Abstract
Adipocytes contribute to metabolic disorders such as obesity, diabetes, and atherosclerosis. Prior characterizations of the transcriptional network driving adipogenesis overlook transiently acting transcription factors (TFs), genes, and regulatory elements that are essential for proper differentiation. Moreover, traditional gene regulatory networks provide neither mechanistic details about individual RE-gene relationships nor temporal information needed to define a regulatory hierarchy that prioritizes key regulatory factors. To address these shortcomings, we integrate kinetic chromatin accessibility (ATAC-seq) and nascent transcription (PRO-seq) data to generate temporally resolved networks that describe TF binding events and resultant effects on target gene expression. Our data indicate which TF families cooperate with and antagonize each other to regulate adipogenesis. Compartment modeling of RNA polymerase density quantifies how individual TFs mechanistically contribute to distinct steps in transcription. Glucocorticoid receptor activates transcription by inducing RNA polymerase pause release while SP and AP1 factors affect RNA polymerase initiation. We identify Twist2 as a previously unappreciated effector of adipocyte differentiation. We find that TWIST2 acts as a negative regulator of 3T3-L1 and primary preadipocyte differentiation. We confirm that Twist2 knockout mice have compromised lipid storage within subcutaneous and brown adipose tissue. Previous phenotyping of Twist2 knockout mice and Setleis syndrome (Twist2-/-) patients noted deficiencies in subcutaneous adipose tissue. This network inference framework is a powerful and general approach for interpreting complex biological phenomena and can be applied to a wide range of cellular processes.

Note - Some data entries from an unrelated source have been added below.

Lemma forEachPipe_gameOver (b : Bird) (ps : list Pipe) :
  anyGameOver (snd (forEachPipe b ps)) = existsb (hitsPipe b) ps.
Proof.
  induction ps as [|p ps IH]; [reflexivity|].
  simpl. rewrite checkPipe_eq.
  destruct (forEachPipe b ps) as [ps' us']. cbn [snd] in *.
  rewrite !anyGameOver_app, IH.
  assert (S : anyGameOver (snd (scorePipe b p)) = false).
  { unfold scorePipe. now destruct (_ && _). }
  rewrite S. unfold collidePipe. rewrite hitsPipe_markPassed.
  now destruct (hitsPipe b p).
Qed.

(** The tick of a running game, in terms of the pieces above. *)
Lemma tick_running_fields (r : Q) (now : Z) (s : State) :
  running s = true ->
  bird (tick r now s) = fst (birdUpdater (bird s)) /\
  pipes (tick r now s) = map (markPassed (bird s)) (advancePipes r now (pipes s)) /\
  gameStarted (tick r now s) = true /\
  gameOver (tick r now s) =
    anyGameOver (snd (birdUpdater (bird s))) ||
    existsb (hitsPipe (bird s)) (advancePipes r now (pipes s)) /\
  score (tick r now s) =
    (score s + countFires (bird s) (advancePipes r now (pipes s)))%Z.
Proof.
  intro R. rewrite (tick_running r now s R). unfold pipesUpdater.
  cbn [bird pipes gameStarted gameOver score].
  now rewrite forEachPipe_pipes, forEachPipe_score, forEachPipe_gameOver.
Qed.

(** * Invariants of reachable states *)

Lemma jump_fields (s : State) :
  bird_x (bird (jump s)) = bird_x (bird s) /\
  bird_y (bird (jump s)) = bird_y (bird s) /\
  pipes (jump s) = pipes s /\
  score (jump s) = score s.
Proof.
  unfold jump. destruct (gameStarted s), (gameOver s); cbn; auto.
Qed.

Lemma birdUpdater_x (prev : Bird) :
  bird_x (fst (birdUpdater prev)) = bird_x prev.
Proof.
  unfold birdUpdater. destruct (_ >? _); [|destruct (_ <? _)]; reflexivity.
Qed.

Lemma birdUpdater_y_nonneg (prev : Bird) :
  0 <= bird_y prev -> 0 <= bird_y (fst (birdUpdater prev)).
Proof.
  intro H. unfold birdUpdater.
  destruct (_ >? _); [exact H|].
  destruct (_ <? _) eqn:C; cbn [fst bird_y].
  - apply Qle_refl.
  - now apply Qltb_false in C.
Qed.

Lemma bird_x_constant (s : State) : reachable s -> bird_x (bird s) = 100.
Proof.
  revert s. apply reachable_induction; [reflexivity|].
  intros s e _ _ IH. destruct e as [| |r now]; simpl step.
  - destruct (jump_fields s) as [-> _]. exact IH.
  - reflexivity.
  - destruct (running s) eqn:R.
    + destruct (tick_running_fields r now s R) as [-> _].
      now rewrite birdUpdater_x.
    + now rewrite tick_not_running.
Qed.

Lemma bird_y_nonneg (s : State) : reachable s -> 0 <= bird_y (bird s).
Proof.
  revert s. apply reachable_induction; [discriminate|].
  intros s e _ _ IH. destruct e as [| |r now]; simpl step.
  - destruct (jump_fields s) as [_ [-> _]]. exact IH.
  - discriminate.
  - destruct (running s) eqn:R.
    + destruct (tick_running_fields r now s R) as [-> _].
      now apply birdUpdater_y_nonneg.
    + now rewrite tick_not_running.
Qed.

(** C9.  The bird's position is never negative in a reachable state.  On a
    tick whose integrated position is negative the bird is put at position 0
    with velocity 0; the bird updater queues no game over for it, so the
    game ends on that tick only if a pipe is hit. *)
Theorem ceiling_clamp :
  (forall s, reachable s -> 0 <= bird_y (bird s)) /\
  (forall r now s,
     running s = true ->
     bird_y (bird s) + velocity (bird s) < 0 ->
     bird (tick r now s) = mkBird (bird_x (bird s)) 0 0 /\
     snd (birdUpdater (bird s)) = [] /\
     gameOver (tick r now s) =
       existsb (hitsPipe (bird s)) (advancePipes r now (pipes s))).
Proof.
  split; [exact bird_y_nonneg|].
  intros r now s R C.
  destruct (tick_running_fields r now s R) as [Hb [_ [_ [Ho _]]]].
  rewrite Hb, Ho, (birdUpdater_ceiling (bird s) C). repeat split.
Qed.

Lemma ceiling_clamp_witness :
  0 <= bird_y (bird (climb 31)) /\
  bird (tick 0.5 0%Z (climb 31)) = mkBird 100 0 0 /\
  gameOver (tick 0.5 0%Z (climb 31)) = false.
Proof.
  destruct ceiling_clamp as [Hy Hc]. split.
  - apply Hy, reachable_climb.
  - destruct (Hc 0.5 0%Z (climb 31)) as [Hb [_ Ho]].
    + vm_compute. reflexivity.
    + vm_compute. reflexivity.
    + split; [rewrite Hb | rewrite Ho]; vm_compute; reflexivity.
Defined.

(** Geometry of the pipes. *)

Lemma generatePipe_ok (r : Q) (now : Z) (x : Q) :
  0 <= r -> r < 1 -> pipeOK (generatePipe r now x).
Proof.
  intros H0 H1. unfold pipeOK, generatePipe.
  cbn [topHeight bottomHeight].
  unfold maxGapTop, minGapTop, gameHeight, GROUND_HEIGHT, PIPE_GAP.
  repeat split.
  - ring.
  - lra.
  - lra.
Qed.

Lemma movePipe_ok (p : Pipe) : pipeOK p -> pipeOK (movePipe p).
Proof. exact (fun H => H). Qed.

Lemma markPassed_ok (b : Bird) (p : Pipe) : pipeOK p -> pipeOK (markPassed b p).
Proof.
  destruct (markPassed_fields b p) as [_ [Ht [Hb _]]].
  unfold pipeOK. now rewrite Ht, Hb.
Qed.

Lemma advancePipes_ok (r : Q) (now : Z) (ps : list Pipe) :
  0 <= r -> r < 1 -> Forall pipeOK ps -> Forall pipeOK (advancePipes r now ps).
Proof.
  intros H0 H1 H. unfold advancePipes.
  assert (K : Forall pipeOK (filter onScreen (map movePipe ps))).
  { apply Forall_forall. intros p Hp.
    apply filter_In in Hp. destruct Hp as [Hp _].
    preimage Hp q Hq.
    apply movePipe_ok. rewrite Forall_forall in H. now apply H. }
  destruct (needsPipe _); [|exact K].
  apply Forall_app. split; [exact K|].
  constructor; [|constructor]. now apply generatePipe_ok.
Qed.

Lemma pipes_ok (s : State) : reachable s -> Forall pipeOK (pipes s).
Proof.
  revert s. apply reachable_induction; [constructor|].
  intros s e _ Ve IH. destruct e as [| |r now]; simpl step.
  - destruct (jump_fields s) as [_ [_ [-> _]]]. exact IH.
  - constructor.
  - destruct (running s) eqn:R.
    + destruct (tick_running_fields r now s R) as [_ [-> _]].
      destruct Ve as [H0 H1].
      apply Forall_forall. intros p Hp.
      preimage Hp q Hq.
      apply markPassed_ok.
      pose proof (advancePipes_ok r now (pipes s) H0 H1 IH) as A.
      rewrite Forall_forall in A. now apply A.
    + now rewrite tick_not_running.
Qed.

(** C7.  A pipe generated with [Math.random()] in [0, 1) has
    [topHeight + PIPE_GAP + bottomHeight = gameHeight - GROUND_HEIGHT] and
    its [topHeight] between 50 and [gameHeight - GROUND_HEIGHT - PIPE_GAP -
    50]; so has every pipe of every reachable state. *)
Theorem spawned_pipe_geometry :
  (forall r now x, 0 <= r -> r < 1 ->
     let pipe := generatePipe r now x in
     topHeight pipe + PIPE_GAP + bottomHeight pipe == gameHeight - GROUND_HEIGHT /\
     minGapTop <= topHeight pipe /\
     topHeight pipe <= gameHeight - GROUND_HEIGHT - PIPE_GAP - minGapTop) /\
  (forall s, reachable s -> Forall pipeOK (pipes s)).
Proof.
  split; [|exact pipes_ok].
  intros r now x H0 H1. exact (generatePipe_ok r now x H0 H1).
Qed.

Lemma spawned_pipe_geometry_witness :
  topHeight (generatePipe 0.25 7%Z 800) == 97.5 /\
  bottomHeight (generatePipe 0.25 7%Z 800) == 192.5 /\
  pipeOK (generatePipe 0.25 7%Z 800) /\
  Forall pipeOK (pipes (freeFall 2)).
Proof.
  destruct spawned_pipe_geometry as [Hg Hr].
  split; [reflexivity|]. split; [reflexivity|]. split.
  - apply (Hg 0.25 7%Z 800); [discriminate | reflexivity].
  - apply Hr, reachable_freeFall.
Defined.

Competing Interest Statement
The authors have declared no competing interest.
Footnotes
In the revision we compare inferred transcription factor (TF) binding from our network to published ChIP-seq data to molecularly validate the trans-edges in our network. We performed knocked down Twist2 with two separate siRNAs and performed RNA-seq at several time points after induced adipogenesis in the 3T3-L1 system. These results confirmed the inferred cis edges in our network and validated the conclusion that Twist2 is a transcriptional repressor in this context. We also validated the approach to identify genes regulated predominantly by a single TF and the use of compartment modeling to determine which step the TF regulates. We treated a leukemia cell line with dexamethasone to activate the glucocorticoid receptor and confirmed that GR regulates RNA polymerase II pause release. We also performed validation that Twist2 regulates the adipogenic process by depleting and over-expressing Twist2 in the 3T3-L1 system and measuring lipid deposition, which is a measure of adipogenesis. We also performed experiments in Twist2 knockout mice. First, we cultured preadipocytes from Twist2-/+ KO and induced adipogenesis. We found that lipid deposition in the cells was modulated in the heterozygotes. Lastly, we phenotypically characterized Twist2-/+ and Twist2-/- mice. Twist2-/+ have an absence of subcutaneous white adipose tissue and Twist2-/- mice have a near absence of lipid droplets in their brown adipose tissue.